По данным ростовского журналиста Валерия Могильницкого, у Капитона Кузнецова судьба складывалась по-иному, лучше, чем у Ретюнина. Он родился в 1913 году на Дону, и советская карьера задалась еще до войны. Во всяком случае, в Великую Отечественную войну он воевал подполковником Красной армии и даже на Южном фронте одно время командовал полком, имел боевые награды. Но в 1942 году, когда Ретюнин повел своих восставших зеков из ГУЛАГа, Кузнецов был тяжело ранен и попал в немецкий плен. За годы плена ему довелось побывать в бараках смерти в Житомире, Перемышле, Ченстохове, Нюрнберге, Флессибурге. Трижды пытался бежать, но каждый раз его настигали немецкие овчарки. Он был освобожден советскими воинами из лагеря военнопленных в Маутхаузене. И вернулся на Дон.

В лагере его многие называли «агрономом». За то, что, как написано о нем, «любил рассказывать соседям по бараку о реке Дон, ее плесах, богатых рыбой, а больше всего – о ее плодородных землях, в которые прутик воткнешь – дерево сразу вырастет. Он любил вспоминать о широких лесополосах, разбросанных по донским степям, где черешни алее девичьих губ, где абрикосы слаще меда».

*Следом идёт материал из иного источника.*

(** C5, as the code has it.  Pinpoint extraction looks at the first five
    sections only.  For each of them it sorts the scored sentences with
    Python's sort, by descending score, keeps of the first three those
    whose score is strictly positive, joins them in that order with ". ",
    and emits an excerpt exactly when the joined text is not empty.  It
    returns when the five sections can be read, and then with the excerpts
    of exactly those sections whose joined text is not the empty string,
    in the order of the sections; no excerpt it returns has an empty text;
    a section whose sentences all score at most zero contributes nothing;
    and the sorted sentences are a rearrangement of the scored ones that,
    no score being NaN, descends and keeps sentences of equal score in
    their order. *)
Theorem pinpoint_extraction `{Embedder} `{Nltk} `{SetOrder}
  (sections : list SectionDict) (qe : Vec) (persona job : string) :
  let q := analyze_query_structure persona job in
  let run := intelligent_subsection_analysis sections qe persona job in
  run = intelligent_subsection_analysis (take 5 sections) qe persona job
  /\ run = (os ← mapM (section_excerpt q qe) (take 5 sections);
            mret (omap id os))
  /\ (Forall extractable (take 5 sections) -> exists out, run = Py.Ok out)
  /\ (Forall extractable (take 5 sections) ->
      run = Py.Ok (omap (emitted_excerpt q qe) (take 5 sections)))
  /\ (forall out e, run = Py.Ok out -> e ∈ out -> refined_text e <> "")
  /\ (forall s body,
        text s = Some body ->
        Forall (fun p => (snd p <=? 0.0)%float = true)
               (sentence_scores q qe body) ->
        section_excerpt q qe s = Py.Ok None)
  /\ (forall body,
        let scored := sentence_scores q qe body in
        let by_score := sorted_desc snd scored in
        by_score ≡ₚ scored
        /\ (Forall (fun p => not_nan (snd p)) scored ->
            StronglySorted (not_below snd) by_score
            /\ forall a b,
                 [a; b] `sublist_of` scored -> not_below snd a b ->
                 [a; b] `sublist_of` by_score)).
Proof.
  intros q run.
  assert (Hrun : run = (os ← mapM (section_excerpt q qe) (take 5 sections);
                        mret (omap id os))).
  { unfold run, intelligent_subsection_analysis. fold q.
    by rewrite subsection_loop_spec. }
  split; [|split; [exact Hrun|split; [|split; [|split; [|split]]]]].
  - unfold run, intelligent_subsection_analysis.
    by rewrite take_take, Nat.min_id.
  - intros Hall. rewrite Hrun.
    assert (Hmap : exists os, mapM (section_excerpt q qe) (take 5 sections)
                              = Py.Ok os).
    { revert Hall. generalize (take 5 sections) as secs.
      induction secs as [|s rest IH]; intros Hall; simpl; [by eexists|].
      apply Forall_cons in Hall as [Hs Hrest].
      destruct (section_excerpt_total q qe s Hs) as [o Ho].
      destruct (IH Hrest) as [os Hos].
      unfold_result. rewrite Ho, Hos. by eexists. }
    destruct Hmap as [os ->]. by eexists.
  - intros Hall. rewrite Hrun.
    rewrite (mapM_result_ok _ (emitted_excerpt q qe)).
    + unfold_result. by rewrite omap_id_map.
    + eapply Forall_impl; [exact Hall|]. intros s. apply section_excerpt_emitted.
  - intros out e. rewrite Hrun. unfold_result.
    destruct (mapM _ _) as [os|] eqn:Hos; [|done].
    intros [= <-] He. apply mapM_result_inv in Hos.
    apply list_elem_of_omap in He as (o & Ho & Heq). simpl in Heq. subst o.
    apply list_elem_of_lookup_1 in Ho as [i Hi].
    destruct (Forall2_lookup_r _ _ _ _ _ Hos Hi) as (s & _ & Hs).
    by eapply section_excerpt_nonempty.
  - intros s body. apply section_excerpt_none.
  - intros body scored by_score. split; [apply sorted_desc_perm|].
    intros Hnan. split.
    + by apply sorted_desc_sorted.
    + intros a b. by apply sorted_desc_stable.
Qed.
(** 1.4826, to the nearest float64. *)
Definition mad_factor : float := 0x1.7b8bac710cb29p+0.

(** Modelled from the spec: [astropy.stats.mad_std], as [Astropy.mad_std]
    above:
    [np.median(np.abs(data - np.median(data, axis=0)), axis=0) * factor]. *)
Definition mad_std (data : ndarray float) : outcome (list float) :=
  let data_median := median data in
  d <- subtract data data_median ;;
  let MAD := median (absolute d) in
  Ok (scale MAD mad_factor).

(** [mad_sigma = mad_std(bits, axis=0)] *)
Definition mad_sigma (bits : ndarray float) : outcome (list float) := mad_std bits.

(** [exclude = (bits - median) / mad_sigma > thresh] *)
Definition exclude_at (thresh : float) (bits : ndarray float) : outcome (ndarray bool) :=
  let median := median bits in
  mad_sigma <- mad_sigma bits ;;
  d <- subtract bits median ;;
  z <- divide d mad_sigma ;;
  Ok (greater z thresh).

Definition exclude (bits : ndarray float) : outcome (ndarray bool) :=
  exclude_at 10 bits.

(** The last cell:

<<
    original_values = bits[exclude]
    bits[exclude] = np.nan
    clip_combine = np.nanmean(bits, axis=0)
    bits[exclude] = original_values
>> *)
Definition clip_cell (bits : ndarray float) (exclude : ndarray bool)
  : outcome (list float * ndarray float) :=
  original_values <- getitem bits exclude ;;
  bits <- setitem_scalar bits exclude nan ;;
  let clip_combine := nanmean bits in
  bits <- setitem_values bits exclude original_values ;;
  Ok (clip_combine, bits).

Definition combine_at (thresh : float) (bits : ndarray float)
  : outcome (list float * ndarray float) :=
  exclude <- exclude_at thresh bits ;;
  clip_cell bits exclude.

Definition combine (bits : ndarray float) : outcome (list float * ndarray float) :=
  combine_at 10 bits.

(** The float64 values nearest to 0.1 and the next one above it
    (0.1 and 0.10000000000000002 as Python prints them). *)
Definition tenth : float := 0x1.999999999999ap-4.
Definition above_tenth : float := 0x1.999999999999bp-4.

(** Three images of one pixel, each 0.1. *)
Definition tenths : ndarray float := Array2 1 [[tenth]; [tenth]; [tenth]].

(** Two images at 0.1 and a third at 1e9. *)
Definition tenths_and_outlier : ndarray float :=
  Array2 1 [[tenth]; [tenth]; [1000000000]].

End Binary64.

(** ** Slices of the frames (notebooks 02.00 and the dark-current notebook) *)

Module Frames.

Import Np.

(** A bound [i] of a Python slice on a sequence of length [n]: a negative
    bound counts from the end, and every bound is cut to the sequence. *)
Definition bound (n : nat) (i : Z) : nat :=
  if (i <? 0)%Z then Z.to_nat (Z.max 0 (i + Z.of_nat n))
  else Nat.min (Z.to_nat i) n.

(** The two bounds of [start:stop]; a bound left out is the matching end. *)
Definition span (n : nat) (start stop : option Z) : nat * nat :=
  (match start with Some i => bound n i | None => 0 end,
   match stop with Some i => bound n i | None => n end).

На Донщине агрономом Кузнецов работал до 1948 года, даже новый сорт пшеницы принялся выращивать, скрестив ее с рожью. Но как раз подоспела волна новых сталинских репрессий – ГУЛАГу не хватало живой силы. И к тому же «великому вождю» надо было сбивать вольнодумство советских «декабристов» – солдат и офицеров, которые не только с оружием в руках освободили Европу от фашизма, но и насмотрелись, как там живут люди. Бдительный секретарь парткома невзлюбил Кузнецова за то, что беспартийный и не просится в КПСС, а такой же начальник районного НКВД с готовностью обвинил его стандартно – в измене Родине, проявившейся, ясное дело, в пребывании в немецком концлагере. Кузнецову приписали «участие в карательных операциях против советских партизан». И дали 25 лет концлагерей. Теперь уже советских. С марта 1950 года по июнь 1953 года он содержался в «Дубровлаге». А с июня 1953 года – в «Степлаге».

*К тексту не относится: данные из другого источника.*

(** C7. For a waypoint list whose points all map to graph nodes, over a graph
    whose shortest-path queries return a non-negative length or signal "no
    path", [compute_distance_matrix] returns a matrix with one row per
    waypoint and one entry per waypoint in each row; every diagonal entry is
    exactly [0.0]; an off-diagonal entry is the non-negative path length, or
    the infinite sentinel when the query signalled "no path" (the build
    still succeeds). *)
Theorem compute_distance_matrix_shape (G : Graph) (points : list Coordinate) :
  (forall p, p ∈ points -> is_Ok (nearest_nodes G p.1 p.2)) ->
  (forall u v d, shortest_path_length G u v = Ok d -> (0 <= d)%Q) ->
  (forall u v e, shortest_path_length G u v = Raise e -> e = NetworkXNoPath) ->
  exists nodes m,
    mapM (fun '(lon, lat) => nearest_nodes G lon lat) points = Ok nodes /\
    compute_distance_matrix G points = Ok m /\
    length m = length points /\
    (forall row, row ∈ m -> length row = length points) /\
    (forall i row, m !! i = Some row -> row !! i = Some (Finite 0)) /\
    (forall i j row c u v,
        i ≠ j -> m !! i = Some row -> row !! j = Some c ->
        nodes !! i = Some u -> nodes !! j = Some v ->
        match shortest_path_length G u v with
        | Ok d => c = Finite d /\ (0 <= d)%Q
        | Raise _ => c = Infinity
        end).
Proof.
  intros Hnear Hnonneg Hnopath.
  destruct (mapM_total (fun '(lon, lat) => nearest_nodes G lon lat) points)
    as [nodes Hnodes].
  { intros [lon lat] Hp. apply (Hnear _ Hp). }
  destruct (mapM_total (fun '(i, node_i) => matrix_row G nodes i node_i)
              (enumerate nodes)) as [m Hm].
  { intros [i u] _. by apply matrix_row_total. }
  assert (length nodes = length points) as Hlen by by eapply mapM_Ok_length.
  exists nodes, m. split; [done|].
  split; [unfold compute_distance_matrix; by rewrite Hnodes|].
  pose proof Hm as Hrows%mapM_Ok_Forall2.
  assert (forall i row, m !! i = Some row ->
            exists u, nodes !! i = Some u /\ matrix_row G nodes i u = Ok row)
    as Hrow_of.
  { intros i row Hi.
    destruct (Forall2_lookup_r _ _ _ _ _ Hrows Hi) as ([i' u] & Hiu & Hrow).
    rewrite enumerate_lookup in Hiu.
    destruct (nodes !! i) as [u'|] eqn:Hu; simplify_eq/=. eauto. }
  split; [|split; [|split]].
  - apply mapM_Ok_length in Hm. by rewrite Hm, enumerate_length.
  - intros row (i & Hi)%list_elem_of_lookup.
    destruct (Hrow_of _ _ Hi) as (u & _ & Hrow).
    apply mapM_Ok_length in Hrow. by rewrite Hrow, enumerate_length.
  - intros i row Hi.
    destruct (Hrow_of _ _ Hi) as (u & Hu & Hrow).
    destruct (matrix_row_lookup _ _ _ _ _ _ _ Hrow Hu) as (c & Hc & Hentry).
    rewrite matrix_entry_diagonal in Hentry. by simplify_eq.
  - intros i j row c u v Hij Hi Hc Hu Hv.
    destruct (Hrow_of _ _ Hi) as (u' & Hu' & Hrow). simplify_eq.
    destruct (matrix_row_lookup _ _ _ _ _ _ _ Hrow Hv) as (c' & Hc' & Hentry).
    simplify_eq.
    rewrite matrix_entry_off_diagonal in Hentry by done.
    destruct (shortest_path_length G u v) as [d|e] eqn:Hsp; simplify_eq; eauto.
Qed.

(** ** get_top_stop_orders: the dict of assignment variables *)

Lemma elem_of_off_diagonal n i j :
  (i, j) ∈ off_diagonal n <-> i < Z.to_nat n /\ j < Z.to_nat n /\ i ≠ j.
Proof.
  unfold off_diagonal, range. rewrite list_elem_of_bind. split.
  - intros (i' & Hin & Hi'%elem_of_seq).
    apply list_elem_of_bind in Hin as (j' & Hin & Hj'%elem_of_seq).
    destruct (decide (i' ≠ j')); [|by apply elem_of_nil in Hin].
    apply list_elem_of_singleton in Hin. simplify_eq. lia.
  - intros (Hi & Hj & Hij). exists i. split; [|apply elem_of_seq; lia].
    apply list_elem_of_bind. exists j. split; [|apply elem_of_seq; lia].
    rewrite decide_True by done. by apply list_elem_of_singleton.
Qed.

Lemma x_vars_lookup_Some n i j v :
  x_vars n !! (i, j) = Some v -> v = X i j /\ (i, j) ∈ off_diagonal n.
Proof.
  unfold x_vars. intros H%elem_of_list_to_map_2.
  apply list_elem_of_fmap in H as ([i' j'] & Heq & Hin). by simplify_eq.
Qed.

Lemma x_vars_lookup_off_diagonal n i j :
  (i, j) ∈ off_diagonal n -> x_vars n !! (i, j) = Some (X i j).
Proof.
  intros Hin. unfold x_vars. apply elem_of_list_to_map_1'.
  - intros v ([i' j'] & Heq & _)%list_elem_of_fmap. by simplify_eq.
  - apply list_elem_of_fmap. by exists (i, j).
Qed.

(** The dict has no key on the diagonal. *)
Lemma x_vars_diagonal n i : x_vars n !! (i, i) = None.
Proof.
  destruct (x_vars n !! (i, i)) as [v|] eqn:Hv; [|done].
  apply x_vars_lookup_Some in Hv as [_ Hin].
  apply elem_of_off_diagonal in Hin. lia.
Qed.

Lemma u_vars_lookup n i : i < Z.to_nat n -> u_vars n !! i = Some (U i).
Proof.
  intros Hi. unfold u_vars. apply elem_of_list_to_map_1'.
  - intros v (i' & Heq & _)%list_elem_of_fmap. by simplify_eq.
  - apply list_elem_of_fmap. exists i. split; [done|]. apply elem_of_seq. lia.
Qed.

(** ** get_top_stop_orders: path reconstruction *)

(** The first test of the inner loop reads [x[0, 0]]. *)
Lemma find_next_first_lookup n sol :
  (1 <= n)%Z -> find_next (x_vars n) sol 0 (range n) = Raise KeyError.
Proof.
  intros Hn. unfold range.
  destruct (Z.to_nat n) as [|k] eqn:Hk; [lia|]. simpl.
  unfold py_dict_get. by rewrite x_vars_diagonal.
Qed.

Lemma follow_edges_KeyError n sol :
  (1 <= n)%Z ->
  follow_edges (x_vars n) sol n (Z.to_nat n) [0%Z] 0 = Raise KeyError.
Proof.
  intros Hn. destruct (Z.to_nat n) as [|k] eqn:Hk; [lia|]. simpl.
  by rewrite find_next_first_lookup.
Qed.

Lemma follow_edges_no_stops x sol n order current :
  (n <= 0)%Z -> follow_edges x sol n (Z.to_nat n) order current = Ok order.
Proof. intros Hn. by replace (Z.to_nat n) with 0 by lia. Qed.

(** With at least one intermediate stop nothing is returned. *)
Lemma get_top_stop_orders_raises cbc dist_matrix num_orders :
  3 <= length dist_matrix ->
  exists e, get_top_stop_orders cbc dist_matrix num_orders = Raise e.
Proof.
  intros HN. unfold get_top_stop_orders.
  set (n := (Z.of_nat (length dist_matrix) - 2)%Z).
  destruct (tsp_objective dist_matrix (x_vars n) n) as [obj|e]; [|by eexists].
  destruct (degree_constraints (x_vars n) n) as [deg|e]; [|by eexists].
  destruct (mtz_constraints (x_vars n) (u_vars n) n) as [mtz|e]; [|by eexists].
  simpl. rewrite follow_edges_KeyError by lia. by eexists.
Qed.

(** With no intermediate stop the single order [0, 1] is returned. *)
Lemma get_top_stop_orders_no_stops cbc row0 row1 num_orders :
  get_top_stop_orders cbc [row0; row1] num_orders
  = Ok (py_slice_to [[0%Z; 1%Z]] num_orders).
Proof. reflexivity. Qed.

(** ** Stop Orders *)

Lemma filter_eq_absent (i : Z) (l : list Z) :
  i ∉ l -> filter (fun v => v = i) l = [].
Proof.
  induction l as [|v l IH]; [done|]. intros Hnot.
  apply not_elem_of_cons in Hnot as [Hne Hnot].
  rewrite filter_cons, decide_False by done. by apply IH.
Qed.

Lemma filter_eq_NoDup_length (i : Z) (l : list Z) :
  NoDup l -> i ∈ l -> length (filter (fun v => v = i) l) = 1.
Proof.
  induction 1 as [|v l Hv Hl IH]; [by intros ?%elem_of_nil|].
  intros Hin. rewrite filter_cons. destruct (decide (v = i)) as [->|Hne].
  - simpl. by rewrite filter_eq_absent.
  - apply IH. by apply elem_of_cons in Hin as [->|].
Qed.

Lemma stop_order_mid_range N mid v :
  mid ≡ₚ seqZ 1 (N - 2) -> v ∈ mid <-> (1 <= v <= N - 2)%Z.
Proof.
  intros ->. rewrite list_elem_of_lookup. split.
  - intros (k & Hk%lookup_seqZ). lia.
  - intros Hv. exists (Z.to_nat (v - 1)). apply lookup_seqZ. lia.
Qed.

Lemma stop_order_length N o :
  (2 <= N)%Z -> is_stop_order N o -> Z.of_nat (length o) = N.
Proof.
  intros HN (mid & -> & Hmid). simpl. rewrite length_app, Hmid, length_seqZ.
  simpl. lia.
Qed.

Lemma stop_order_NoDup N o : (2 <= N)%Z -> is_stop_order N o -> NoDup o.
Proof.
  intros HN (mid & -> & Hmid).
  assert (NoDup mid) by (rewrite Hmid; apply NoDup_seqZ).
  apply NoDup_cons. split.
  - intros [Hin|Hin%list_elem_of_singleton]%elem_of_app; [|lia].
    apply (stop_order_mid_range N) in Hin; [lia|done].
  - apply NoDup_app. split; [done|]. split; [|apply NoDup_singleton].
    intros v Hv ->%list_elem_of_singleton.
    apply (stop_order_mid_range N) in Hv; [lia|done].
Qed.

(** The three parts of the shape, as the specification words them. *)
Lemma stop_order_shape N o :
  (2 <= N)%Z -> is_stop_order N o ->
  head o = Some 0%Z /\
  last o = Some (N - 1)%Z /\
  forall i, (1 <= i <= N - 2)%Z -> length (filter (fun v => v = i) o) = 1.
Proof.
  intros HN Ho. pose proof (stop_order_NoDup _ _ HN Ho) as Hnd.
  destruct Ho as (mid & -> & Hmid). split; [done|]. split.
  - by rewrite app_comm_cons, last_snoc.
  - intros i Hi. apply filter_eq_NoDup_length; [done|].
    right. apply elem_of_app. left. by apply (stop_order_mid_range N).
Qed.

(** C1. For a cost matrix with three rows or more (one intermediate stop
    or more) [get_top_stop_orders] returns no Stop Order at all: it raises,
    whatever the solver answers, so no list it returns has a member. Only
    for two rows does it return, and the one order then returned, [0, 1],
    has the shape of a Stop Order. *)
Theorem get_top_stop_orders_returns_no_stop_order
    (cbc : LpProblem -> LpSolution) (dist_matrix : list (list cost))
    (num_orders : Z) :
  3 <= length dist_matrix ->
  (exists e, get_top_stop_orders cbc dist_matrix num_orders = Raise e) /\
  (forall orders o,
      get_top_stop_orders cbc dist_matrix num_orders = Ok orders ->
      o ∈ orders -> False) /\
  (forall row0 row1 orders o,
      get_top_stop_orders cbc [row0; row1] num_orders = Ok orders ->
      o ∈ orders ->
      o = [0; 1]%Z /\ is_stop_order 2 o).
Proof.
  intros HN.
  destruct (get_top_stop_orders_raises cbc dist_matrix num_orders HN)
    as [e He].
  split; [by exists e|]. split.
  - intros orders o Hget _. congruence.
  - intros row0 row1 orders o Hget Ho.
    rewrite get_top_stop_orders_no_stops in Hget. injection Hget as <-.
    apply py_slice_to_sublist, list_elem_of_singleton in Ho as ->.
    split; [done|]. by exists [].
Qed.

Там он пережил смерть Сталина и крушение Лаврентия Берия. И стал свидетелем того, что знаменитая амнистия не коснулась основного контингента ГУЛАГа – нормальных людей на зоне. Выпускали «блатных», которых, видимо, по-прежнему считали «классово близкими». До нас дошло письмо Кузнецова сыну Евгению, в котором он пишет о настроении безнадеги и чувстве горькой несправедливости, охватившей зековские массы: «Дорогой сынок! Я пишу тебе об этом только потому, что не знаю, буду ли завтра жив. Я сижу только за то, что всю жизнь как агроном отдавал свои знания моему народу и Родине; будучи офицером нашей армии, я до последней фибры своей души, до последнего вздоха защищал мою родину, свой дом, свою семью… Будучи… у немцев, я за организованный саботаж и диверсии был приговорен фашистскими властями в группе 14 человек к смерти и почти три года находился в тюрьмах и концлагерях смерти… Нас, ветеранов войны, держат в заточении только за то, что мы чудом уцелели и были спасены от смерти нашими братьями. Теперь меня обвиняют в том, что, будучи приговоренным немцами к смерти, я остался жив!.. …Маму погубили немцы, меня ни за что губят свои, а вы просите милостыню. Вот удел нашей действительности! Удел миллионов мужчин и женщин, томящихся, как я. Вам внушают, что мы особо опасные люди для общества и государства. Не верьте этому! … Среди нас сидят: профессора, инженеры и техники, учителя, врачи и агрономы, генералы, офицеры и солдаты. Простые рабочие и колхозники. Среди нас студенты и учащиеся, и юноши, и девушки, и, хуже того, матери с детьми и престарелые инвалиды. Для нас не существует амнистий. Амнистируют только воров, убийц, насильников, расхитителей, пьяниц, которые действительно опасны и вредны как обществу, так и государству. Достаточно напомнить, что указом об амнистии у нас было освобождено весной этих паразитирующих на обществе элементов один эшелон… Ну об этом хватит! …Со временем история расскажет о гибели целых народов и миллионов ни в чем неповинных, виновных разве только в том, что все они хотели жить»…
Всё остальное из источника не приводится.